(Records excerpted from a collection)
—————

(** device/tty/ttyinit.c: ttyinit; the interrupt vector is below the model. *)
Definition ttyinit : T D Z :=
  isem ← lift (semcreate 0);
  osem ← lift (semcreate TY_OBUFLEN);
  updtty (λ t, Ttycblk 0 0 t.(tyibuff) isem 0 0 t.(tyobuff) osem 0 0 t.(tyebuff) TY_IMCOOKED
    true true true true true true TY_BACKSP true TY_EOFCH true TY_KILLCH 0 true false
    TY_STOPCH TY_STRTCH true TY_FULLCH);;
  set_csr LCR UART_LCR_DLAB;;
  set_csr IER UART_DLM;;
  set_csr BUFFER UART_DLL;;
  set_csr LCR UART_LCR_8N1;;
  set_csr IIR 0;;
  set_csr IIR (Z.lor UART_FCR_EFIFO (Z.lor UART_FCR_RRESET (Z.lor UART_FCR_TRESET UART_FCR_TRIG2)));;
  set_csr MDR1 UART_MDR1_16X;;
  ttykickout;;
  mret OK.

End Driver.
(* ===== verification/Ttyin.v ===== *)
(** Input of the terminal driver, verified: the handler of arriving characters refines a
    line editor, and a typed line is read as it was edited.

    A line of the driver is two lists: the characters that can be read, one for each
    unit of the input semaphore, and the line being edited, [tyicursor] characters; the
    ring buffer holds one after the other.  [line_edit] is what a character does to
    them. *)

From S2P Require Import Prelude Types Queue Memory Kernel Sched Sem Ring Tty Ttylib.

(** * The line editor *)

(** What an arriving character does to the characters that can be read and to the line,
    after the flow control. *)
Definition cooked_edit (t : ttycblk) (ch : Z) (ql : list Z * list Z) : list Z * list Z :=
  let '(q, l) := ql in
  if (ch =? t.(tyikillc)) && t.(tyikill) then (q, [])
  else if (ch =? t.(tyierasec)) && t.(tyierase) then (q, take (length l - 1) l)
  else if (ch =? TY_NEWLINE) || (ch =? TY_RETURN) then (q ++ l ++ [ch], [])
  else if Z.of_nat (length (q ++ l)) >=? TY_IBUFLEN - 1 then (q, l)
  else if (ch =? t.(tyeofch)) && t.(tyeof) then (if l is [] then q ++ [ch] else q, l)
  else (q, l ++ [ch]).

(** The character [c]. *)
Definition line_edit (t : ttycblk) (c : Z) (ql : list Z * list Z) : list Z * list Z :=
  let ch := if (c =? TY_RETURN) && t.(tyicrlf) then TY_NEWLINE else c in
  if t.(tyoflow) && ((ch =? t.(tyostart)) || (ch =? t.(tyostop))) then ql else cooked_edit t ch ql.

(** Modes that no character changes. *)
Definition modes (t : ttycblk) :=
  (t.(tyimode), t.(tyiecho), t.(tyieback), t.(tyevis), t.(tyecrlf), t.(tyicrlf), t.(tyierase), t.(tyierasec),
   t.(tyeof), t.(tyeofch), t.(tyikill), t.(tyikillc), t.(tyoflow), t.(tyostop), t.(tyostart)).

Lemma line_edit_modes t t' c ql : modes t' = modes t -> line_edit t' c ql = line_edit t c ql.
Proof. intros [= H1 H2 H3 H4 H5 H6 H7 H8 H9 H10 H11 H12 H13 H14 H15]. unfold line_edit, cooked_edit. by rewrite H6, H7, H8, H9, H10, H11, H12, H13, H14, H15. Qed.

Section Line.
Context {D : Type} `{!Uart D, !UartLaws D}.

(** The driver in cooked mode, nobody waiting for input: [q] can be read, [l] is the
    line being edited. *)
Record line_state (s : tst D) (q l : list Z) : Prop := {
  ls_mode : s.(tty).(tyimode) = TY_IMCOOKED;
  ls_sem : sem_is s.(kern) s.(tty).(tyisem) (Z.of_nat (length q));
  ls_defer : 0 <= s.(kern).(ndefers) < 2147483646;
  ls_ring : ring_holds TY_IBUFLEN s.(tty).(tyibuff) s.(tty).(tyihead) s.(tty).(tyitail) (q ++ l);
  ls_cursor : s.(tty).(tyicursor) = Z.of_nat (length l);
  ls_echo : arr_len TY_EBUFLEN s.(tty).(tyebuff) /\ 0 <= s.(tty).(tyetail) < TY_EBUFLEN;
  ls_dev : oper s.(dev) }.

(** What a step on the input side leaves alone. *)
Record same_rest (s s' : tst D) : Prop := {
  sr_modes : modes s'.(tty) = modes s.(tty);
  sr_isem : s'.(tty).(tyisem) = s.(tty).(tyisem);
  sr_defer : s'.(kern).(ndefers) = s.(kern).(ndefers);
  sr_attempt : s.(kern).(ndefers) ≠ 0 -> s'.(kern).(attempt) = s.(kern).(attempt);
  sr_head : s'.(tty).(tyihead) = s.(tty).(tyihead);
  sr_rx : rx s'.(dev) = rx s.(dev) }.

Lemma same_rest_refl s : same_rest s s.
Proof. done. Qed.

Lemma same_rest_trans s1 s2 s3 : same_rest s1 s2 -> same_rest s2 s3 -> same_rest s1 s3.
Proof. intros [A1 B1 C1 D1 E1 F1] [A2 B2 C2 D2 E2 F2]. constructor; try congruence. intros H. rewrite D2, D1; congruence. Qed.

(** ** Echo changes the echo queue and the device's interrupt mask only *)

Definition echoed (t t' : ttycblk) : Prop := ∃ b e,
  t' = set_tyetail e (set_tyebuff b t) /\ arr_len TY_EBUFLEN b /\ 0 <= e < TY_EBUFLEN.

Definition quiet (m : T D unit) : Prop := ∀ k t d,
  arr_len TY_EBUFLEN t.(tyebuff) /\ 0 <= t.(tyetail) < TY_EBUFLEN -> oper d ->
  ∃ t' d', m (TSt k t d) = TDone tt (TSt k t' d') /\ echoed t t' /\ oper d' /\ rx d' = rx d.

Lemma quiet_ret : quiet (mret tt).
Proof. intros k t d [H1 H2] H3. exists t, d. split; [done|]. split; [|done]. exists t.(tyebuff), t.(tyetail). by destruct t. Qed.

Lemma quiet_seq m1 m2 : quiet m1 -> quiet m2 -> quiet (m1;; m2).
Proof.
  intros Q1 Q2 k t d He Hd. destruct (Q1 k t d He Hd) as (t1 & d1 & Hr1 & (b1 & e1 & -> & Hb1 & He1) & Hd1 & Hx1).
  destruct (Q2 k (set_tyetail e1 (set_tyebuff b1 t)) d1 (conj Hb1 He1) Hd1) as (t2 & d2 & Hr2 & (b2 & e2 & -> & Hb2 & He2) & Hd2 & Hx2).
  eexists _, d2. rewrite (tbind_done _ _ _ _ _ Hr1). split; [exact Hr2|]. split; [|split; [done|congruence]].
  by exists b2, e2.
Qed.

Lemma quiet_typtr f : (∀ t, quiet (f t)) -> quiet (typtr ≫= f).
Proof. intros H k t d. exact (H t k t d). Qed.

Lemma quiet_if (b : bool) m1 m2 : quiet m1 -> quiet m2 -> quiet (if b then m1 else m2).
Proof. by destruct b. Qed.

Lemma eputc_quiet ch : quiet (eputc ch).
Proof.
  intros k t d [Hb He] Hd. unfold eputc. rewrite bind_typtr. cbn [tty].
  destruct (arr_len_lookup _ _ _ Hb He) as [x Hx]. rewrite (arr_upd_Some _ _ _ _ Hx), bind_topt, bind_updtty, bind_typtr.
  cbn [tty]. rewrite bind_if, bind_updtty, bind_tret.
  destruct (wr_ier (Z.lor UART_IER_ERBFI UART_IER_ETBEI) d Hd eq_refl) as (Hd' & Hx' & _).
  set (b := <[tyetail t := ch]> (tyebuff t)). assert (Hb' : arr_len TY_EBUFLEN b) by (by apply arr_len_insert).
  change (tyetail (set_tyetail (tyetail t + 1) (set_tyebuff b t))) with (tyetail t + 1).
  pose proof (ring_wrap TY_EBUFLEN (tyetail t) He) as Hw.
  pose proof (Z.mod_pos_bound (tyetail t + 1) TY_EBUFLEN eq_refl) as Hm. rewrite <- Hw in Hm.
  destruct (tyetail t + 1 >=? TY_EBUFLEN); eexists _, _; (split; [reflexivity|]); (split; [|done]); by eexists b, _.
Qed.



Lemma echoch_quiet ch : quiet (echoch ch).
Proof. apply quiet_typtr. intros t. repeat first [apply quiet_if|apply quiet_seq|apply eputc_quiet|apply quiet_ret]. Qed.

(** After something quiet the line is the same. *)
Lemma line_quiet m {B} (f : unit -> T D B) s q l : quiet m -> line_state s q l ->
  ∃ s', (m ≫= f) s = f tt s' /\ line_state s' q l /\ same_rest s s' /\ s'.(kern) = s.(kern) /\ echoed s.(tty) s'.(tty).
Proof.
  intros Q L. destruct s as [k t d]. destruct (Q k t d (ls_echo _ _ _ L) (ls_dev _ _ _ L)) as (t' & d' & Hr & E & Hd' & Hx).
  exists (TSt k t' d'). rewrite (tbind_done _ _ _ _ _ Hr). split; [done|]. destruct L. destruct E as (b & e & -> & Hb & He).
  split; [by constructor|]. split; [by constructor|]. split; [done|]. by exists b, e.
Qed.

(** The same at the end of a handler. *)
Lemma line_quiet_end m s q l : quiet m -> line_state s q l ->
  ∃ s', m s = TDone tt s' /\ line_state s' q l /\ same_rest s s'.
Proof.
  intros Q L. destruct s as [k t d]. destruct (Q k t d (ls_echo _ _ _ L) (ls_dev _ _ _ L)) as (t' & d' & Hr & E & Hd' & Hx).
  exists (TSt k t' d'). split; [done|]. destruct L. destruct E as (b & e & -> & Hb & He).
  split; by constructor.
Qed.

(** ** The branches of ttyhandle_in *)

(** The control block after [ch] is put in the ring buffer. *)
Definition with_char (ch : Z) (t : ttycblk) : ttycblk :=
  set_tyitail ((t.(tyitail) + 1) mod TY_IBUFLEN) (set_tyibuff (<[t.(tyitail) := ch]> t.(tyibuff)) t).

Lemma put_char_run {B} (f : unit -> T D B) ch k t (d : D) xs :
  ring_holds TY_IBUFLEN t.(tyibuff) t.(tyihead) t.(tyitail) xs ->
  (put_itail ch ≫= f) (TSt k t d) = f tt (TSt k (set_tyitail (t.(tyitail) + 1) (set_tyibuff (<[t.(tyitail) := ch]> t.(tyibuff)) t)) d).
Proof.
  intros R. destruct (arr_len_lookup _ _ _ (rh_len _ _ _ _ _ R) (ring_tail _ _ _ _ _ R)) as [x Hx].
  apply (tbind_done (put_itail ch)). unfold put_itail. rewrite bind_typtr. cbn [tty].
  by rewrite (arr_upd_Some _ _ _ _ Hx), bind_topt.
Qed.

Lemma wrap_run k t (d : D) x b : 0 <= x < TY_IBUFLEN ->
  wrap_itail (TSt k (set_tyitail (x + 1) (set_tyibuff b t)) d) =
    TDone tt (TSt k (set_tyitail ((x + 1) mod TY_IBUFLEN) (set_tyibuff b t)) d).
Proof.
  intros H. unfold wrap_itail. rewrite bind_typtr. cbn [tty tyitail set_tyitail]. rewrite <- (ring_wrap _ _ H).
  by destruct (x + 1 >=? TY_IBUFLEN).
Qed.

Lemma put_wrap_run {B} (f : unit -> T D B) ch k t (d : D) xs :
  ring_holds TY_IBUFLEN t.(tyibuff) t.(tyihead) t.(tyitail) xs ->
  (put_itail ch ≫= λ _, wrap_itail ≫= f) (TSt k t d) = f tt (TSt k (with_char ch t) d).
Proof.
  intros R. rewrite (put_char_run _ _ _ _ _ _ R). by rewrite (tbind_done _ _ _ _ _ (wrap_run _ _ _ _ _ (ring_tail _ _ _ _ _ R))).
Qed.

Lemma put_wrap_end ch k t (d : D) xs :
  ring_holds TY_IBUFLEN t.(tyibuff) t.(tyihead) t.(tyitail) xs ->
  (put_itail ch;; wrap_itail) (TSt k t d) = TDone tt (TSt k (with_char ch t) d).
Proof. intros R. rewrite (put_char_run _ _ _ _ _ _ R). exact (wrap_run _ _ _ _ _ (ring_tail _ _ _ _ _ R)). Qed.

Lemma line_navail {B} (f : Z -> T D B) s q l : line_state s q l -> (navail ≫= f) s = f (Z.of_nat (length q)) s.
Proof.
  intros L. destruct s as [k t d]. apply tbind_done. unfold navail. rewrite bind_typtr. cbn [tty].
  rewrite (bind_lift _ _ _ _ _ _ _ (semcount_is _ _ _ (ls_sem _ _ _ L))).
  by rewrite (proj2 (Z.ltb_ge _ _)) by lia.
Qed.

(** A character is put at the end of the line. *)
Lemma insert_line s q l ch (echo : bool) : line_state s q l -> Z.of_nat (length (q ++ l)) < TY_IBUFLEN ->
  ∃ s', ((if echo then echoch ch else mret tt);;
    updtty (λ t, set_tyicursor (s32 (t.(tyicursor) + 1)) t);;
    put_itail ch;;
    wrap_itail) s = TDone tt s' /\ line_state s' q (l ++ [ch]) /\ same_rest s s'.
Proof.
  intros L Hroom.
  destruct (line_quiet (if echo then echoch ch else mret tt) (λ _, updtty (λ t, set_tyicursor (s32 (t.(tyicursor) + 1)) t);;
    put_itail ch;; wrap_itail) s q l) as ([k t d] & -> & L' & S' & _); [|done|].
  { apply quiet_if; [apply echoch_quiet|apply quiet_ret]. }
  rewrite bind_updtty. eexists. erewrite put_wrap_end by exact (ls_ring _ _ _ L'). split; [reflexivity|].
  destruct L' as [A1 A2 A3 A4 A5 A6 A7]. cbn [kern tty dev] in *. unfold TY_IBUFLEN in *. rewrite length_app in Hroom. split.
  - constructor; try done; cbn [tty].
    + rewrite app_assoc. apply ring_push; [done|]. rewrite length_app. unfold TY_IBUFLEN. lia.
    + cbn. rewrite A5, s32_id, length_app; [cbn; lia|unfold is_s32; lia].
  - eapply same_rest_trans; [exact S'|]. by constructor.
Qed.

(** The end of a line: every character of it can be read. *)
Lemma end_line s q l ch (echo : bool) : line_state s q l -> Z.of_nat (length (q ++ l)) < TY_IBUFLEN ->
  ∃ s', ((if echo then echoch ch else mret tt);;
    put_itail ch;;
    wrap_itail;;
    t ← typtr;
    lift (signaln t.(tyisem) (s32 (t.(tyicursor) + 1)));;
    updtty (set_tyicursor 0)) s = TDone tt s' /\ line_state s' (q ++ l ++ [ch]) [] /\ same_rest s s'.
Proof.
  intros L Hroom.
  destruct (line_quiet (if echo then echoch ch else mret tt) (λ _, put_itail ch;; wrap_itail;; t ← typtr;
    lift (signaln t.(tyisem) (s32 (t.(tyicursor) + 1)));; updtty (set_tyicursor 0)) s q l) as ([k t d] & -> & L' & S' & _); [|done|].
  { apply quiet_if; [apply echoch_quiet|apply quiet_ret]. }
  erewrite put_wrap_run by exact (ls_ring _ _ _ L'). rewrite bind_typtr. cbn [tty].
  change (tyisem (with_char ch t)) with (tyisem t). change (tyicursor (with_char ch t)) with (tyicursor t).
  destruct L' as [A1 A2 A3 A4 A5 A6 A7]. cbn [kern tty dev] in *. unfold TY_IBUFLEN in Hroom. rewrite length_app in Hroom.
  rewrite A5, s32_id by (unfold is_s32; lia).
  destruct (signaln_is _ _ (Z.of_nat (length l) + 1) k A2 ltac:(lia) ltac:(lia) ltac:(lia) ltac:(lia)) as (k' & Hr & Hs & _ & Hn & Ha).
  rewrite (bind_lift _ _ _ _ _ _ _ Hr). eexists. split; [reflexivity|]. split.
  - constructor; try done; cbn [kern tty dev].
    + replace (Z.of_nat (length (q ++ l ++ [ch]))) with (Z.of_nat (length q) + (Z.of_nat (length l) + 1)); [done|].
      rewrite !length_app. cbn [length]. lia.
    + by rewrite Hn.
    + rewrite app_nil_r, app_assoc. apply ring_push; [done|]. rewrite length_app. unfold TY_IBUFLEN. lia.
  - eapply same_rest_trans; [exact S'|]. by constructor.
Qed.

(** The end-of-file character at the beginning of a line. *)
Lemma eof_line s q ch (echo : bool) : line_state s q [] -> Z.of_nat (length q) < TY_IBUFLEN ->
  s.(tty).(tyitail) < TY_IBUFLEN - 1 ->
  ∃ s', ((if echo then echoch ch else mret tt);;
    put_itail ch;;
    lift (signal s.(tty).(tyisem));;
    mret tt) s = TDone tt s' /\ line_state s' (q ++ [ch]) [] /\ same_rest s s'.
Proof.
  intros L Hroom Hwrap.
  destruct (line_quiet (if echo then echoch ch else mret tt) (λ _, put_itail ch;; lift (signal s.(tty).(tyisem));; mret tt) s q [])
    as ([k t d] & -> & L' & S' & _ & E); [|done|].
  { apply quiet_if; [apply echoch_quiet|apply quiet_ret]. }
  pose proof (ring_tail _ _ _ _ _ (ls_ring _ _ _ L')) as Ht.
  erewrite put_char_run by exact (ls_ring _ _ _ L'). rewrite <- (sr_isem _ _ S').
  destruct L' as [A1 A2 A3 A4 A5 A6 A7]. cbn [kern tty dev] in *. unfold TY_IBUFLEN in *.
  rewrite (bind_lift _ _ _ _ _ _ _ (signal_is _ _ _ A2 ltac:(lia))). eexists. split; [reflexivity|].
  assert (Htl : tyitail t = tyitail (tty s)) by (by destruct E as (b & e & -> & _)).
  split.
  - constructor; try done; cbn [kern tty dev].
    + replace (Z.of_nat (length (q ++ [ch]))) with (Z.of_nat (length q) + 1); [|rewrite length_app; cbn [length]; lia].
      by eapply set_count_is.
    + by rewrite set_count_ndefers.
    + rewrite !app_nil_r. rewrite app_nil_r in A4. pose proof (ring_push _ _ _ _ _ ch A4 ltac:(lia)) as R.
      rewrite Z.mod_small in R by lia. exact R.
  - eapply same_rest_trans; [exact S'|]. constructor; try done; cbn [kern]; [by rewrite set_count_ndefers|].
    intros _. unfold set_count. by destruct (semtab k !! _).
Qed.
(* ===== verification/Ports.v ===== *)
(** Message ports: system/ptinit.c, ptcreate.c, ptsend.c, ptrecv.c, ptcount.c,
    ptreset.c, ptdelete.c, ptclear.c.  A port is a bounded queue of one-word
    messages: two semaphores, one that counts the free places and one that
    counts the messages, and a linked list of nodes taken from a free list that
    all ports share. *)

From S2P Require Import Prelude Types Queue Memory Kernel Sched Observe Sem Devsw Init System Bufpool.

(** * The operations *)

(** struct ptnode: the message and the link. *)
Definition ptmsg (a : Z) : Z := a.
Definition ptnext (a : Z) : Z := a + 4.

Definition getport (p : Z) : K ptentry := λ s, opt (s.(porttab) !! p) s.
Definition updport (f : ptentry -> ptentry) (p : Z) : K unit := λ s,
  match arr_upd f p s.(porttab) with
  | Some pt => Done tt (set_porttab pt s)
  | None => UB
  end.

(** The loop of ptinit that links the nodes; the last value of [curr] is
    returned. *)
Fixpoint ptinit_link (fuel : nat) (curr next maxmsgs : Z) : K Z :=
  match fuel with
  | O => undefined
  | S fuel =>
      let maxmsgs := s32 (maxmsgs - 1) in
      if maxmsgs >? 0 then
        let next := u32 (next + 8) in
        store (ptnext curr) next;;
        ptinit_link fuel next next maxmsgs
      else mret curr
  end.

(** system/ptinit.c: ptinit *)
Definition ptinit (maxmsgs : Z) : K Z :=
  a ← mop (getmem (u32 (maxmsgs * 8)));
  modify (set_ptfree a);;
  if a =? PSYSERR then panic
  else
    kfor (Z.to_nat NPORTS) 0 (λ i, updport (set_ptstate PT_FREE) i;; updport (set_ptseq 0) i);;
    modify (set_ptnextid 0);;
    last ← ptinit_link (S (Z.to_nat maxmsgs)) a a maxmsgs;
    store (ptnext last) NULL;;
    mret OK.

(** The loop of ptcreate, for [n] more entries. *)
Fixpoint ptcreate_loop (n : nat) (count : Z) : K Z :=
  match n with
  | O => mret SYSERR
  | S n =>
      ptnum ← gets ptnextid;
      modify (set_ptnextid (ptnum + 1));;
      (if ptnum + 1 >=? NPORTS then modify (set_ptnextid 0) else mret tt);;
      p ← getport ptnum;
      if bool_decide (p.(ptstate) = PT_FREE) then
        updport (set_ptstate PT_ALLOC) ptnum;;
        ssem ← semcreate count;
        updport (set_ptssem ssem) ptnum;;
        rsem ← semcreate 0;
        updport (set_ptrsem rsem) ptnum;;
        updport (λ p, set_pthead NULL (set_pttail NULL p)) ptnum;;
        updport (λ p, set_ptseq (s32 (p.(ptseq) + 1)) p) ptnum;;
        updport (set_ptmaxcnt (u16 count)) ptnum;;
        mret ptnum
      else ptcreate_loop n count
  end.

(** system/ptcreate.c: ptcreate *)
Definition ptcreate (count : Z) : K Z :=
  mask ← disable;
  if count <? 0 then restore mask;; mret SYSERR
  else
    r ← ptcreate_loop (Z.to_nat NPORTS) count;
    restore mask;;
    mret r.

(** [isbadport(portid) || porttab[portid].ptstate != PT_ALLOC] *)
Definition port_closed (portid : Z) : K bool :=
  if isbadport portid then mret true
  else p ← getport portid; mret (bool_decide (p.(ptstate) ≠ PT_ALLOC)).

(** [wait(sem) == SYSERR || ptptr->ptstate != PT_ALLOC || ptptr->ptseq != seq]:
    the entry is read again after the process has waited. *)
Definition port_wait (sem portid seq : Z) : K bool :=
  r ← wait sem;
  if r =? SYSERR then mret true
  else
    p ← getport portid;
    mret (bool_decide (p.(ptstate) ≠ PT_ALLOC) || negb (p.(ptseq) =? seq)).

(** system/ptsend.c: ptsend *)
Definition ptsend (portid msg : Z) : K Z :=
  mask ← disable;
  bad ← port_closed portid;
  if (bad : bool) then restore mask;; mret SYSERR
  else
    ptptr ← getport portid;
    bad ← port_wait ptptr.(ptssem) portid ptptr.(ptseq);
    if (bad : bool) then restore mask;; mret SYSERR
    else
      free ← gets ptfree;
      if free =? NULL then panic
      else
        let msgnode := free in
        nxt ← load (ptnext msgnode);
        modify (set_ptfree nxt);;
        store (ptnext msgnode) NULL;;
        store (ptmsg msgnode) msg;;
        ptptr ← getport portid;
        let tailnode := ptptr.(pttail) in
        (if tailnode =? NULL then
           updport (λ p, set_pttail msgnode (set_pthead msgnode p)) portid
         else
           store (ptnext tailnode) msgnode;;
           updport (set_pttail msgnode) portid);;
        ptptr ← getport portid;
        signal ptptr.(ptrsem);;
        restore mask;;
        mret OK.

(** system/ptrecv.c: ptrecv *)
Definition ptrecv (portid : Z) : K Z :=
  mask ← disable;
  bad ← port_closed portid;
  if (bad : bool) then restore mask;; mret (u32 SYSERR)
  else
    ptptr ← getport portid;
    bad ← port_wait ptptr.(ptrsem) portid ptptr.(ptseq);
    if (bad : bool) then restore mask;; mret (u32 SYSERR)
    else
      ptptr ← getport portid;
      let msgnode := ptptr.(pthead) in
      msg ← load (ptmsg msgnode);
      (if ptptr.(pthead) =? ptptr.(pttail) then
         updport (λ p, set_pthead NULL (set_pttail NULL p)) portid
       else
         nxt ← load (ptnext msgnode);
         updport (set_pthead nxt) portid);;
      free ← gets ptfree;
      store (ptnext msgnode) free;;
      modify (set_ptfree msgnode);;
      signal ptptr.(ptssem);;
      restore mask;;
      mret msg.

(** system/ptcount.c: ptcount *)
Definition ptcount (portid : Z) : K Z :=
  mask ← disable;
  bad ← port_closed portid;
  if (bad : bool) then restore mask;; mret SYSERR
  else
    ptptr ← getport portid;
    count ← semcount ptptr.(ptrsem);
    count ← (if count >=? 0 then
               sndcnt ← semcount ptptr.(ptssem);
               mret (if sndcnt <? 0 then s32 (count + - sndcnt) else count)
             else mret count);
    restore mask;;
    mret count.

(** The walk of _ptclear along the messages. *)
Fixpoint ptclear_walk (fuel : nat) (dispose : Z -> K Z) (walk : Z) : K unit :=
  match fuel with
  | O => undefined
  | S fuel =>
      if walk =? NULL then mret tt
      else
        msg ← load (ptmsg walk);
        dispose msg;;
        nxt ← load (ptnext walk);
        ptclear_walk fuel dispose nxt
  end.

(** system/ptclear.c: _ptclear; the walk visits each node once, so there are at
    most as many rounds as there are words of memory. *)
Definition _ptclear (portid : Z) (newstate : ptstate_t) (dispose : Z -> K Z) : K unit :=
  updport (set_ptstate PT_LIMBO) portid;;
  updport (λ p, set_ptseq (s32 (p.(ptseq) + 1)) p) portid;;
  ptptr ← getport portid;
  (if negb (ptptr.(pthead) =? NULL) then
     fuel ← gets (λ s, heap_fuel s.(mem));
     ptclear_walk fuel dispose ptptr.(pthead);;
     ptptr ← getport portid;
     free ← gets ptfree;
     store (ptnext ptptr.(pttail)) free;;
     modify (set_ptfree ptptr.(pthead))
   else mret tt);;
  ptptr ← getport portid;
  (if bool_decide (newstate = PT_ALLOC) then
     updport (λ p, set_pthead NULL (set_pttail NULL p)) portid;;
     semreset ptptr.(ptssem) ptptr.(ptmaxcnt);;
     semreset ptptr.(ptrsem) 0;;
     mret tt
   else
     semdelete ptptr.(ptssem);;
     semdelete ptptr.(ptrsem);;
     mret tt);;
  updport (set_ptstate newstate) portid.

—————

*Try it*.
From the start of the data to the line that holds "set_csr LCR UART_LCR_DLAB;;", retype each line exactly, with both ends included.

*Result*.
(** device/tty/ttyinit.c: ttyinit; the interrupt vector is below the model. *)
Definition ttyinit : T D Z :=
  isem ← lift (semcreate 0);
  osem ← lift (semcreate TY_OBUFLEN);
  updtty (λ t, Ttycblk 0 0 t.(tyibuff) isem 0 0 t.(tyobuff) osem 0 0 t.(tyebuff) TY_IMCOOKED
    true true true true true true TY_BACKSP true TY_EOFCH true TY_KILLCH 0 true false
    TY_STOPCH TY_STRTCH true TY_FULLCH);;
  set_csr LCR UART_LCR_DLAB;;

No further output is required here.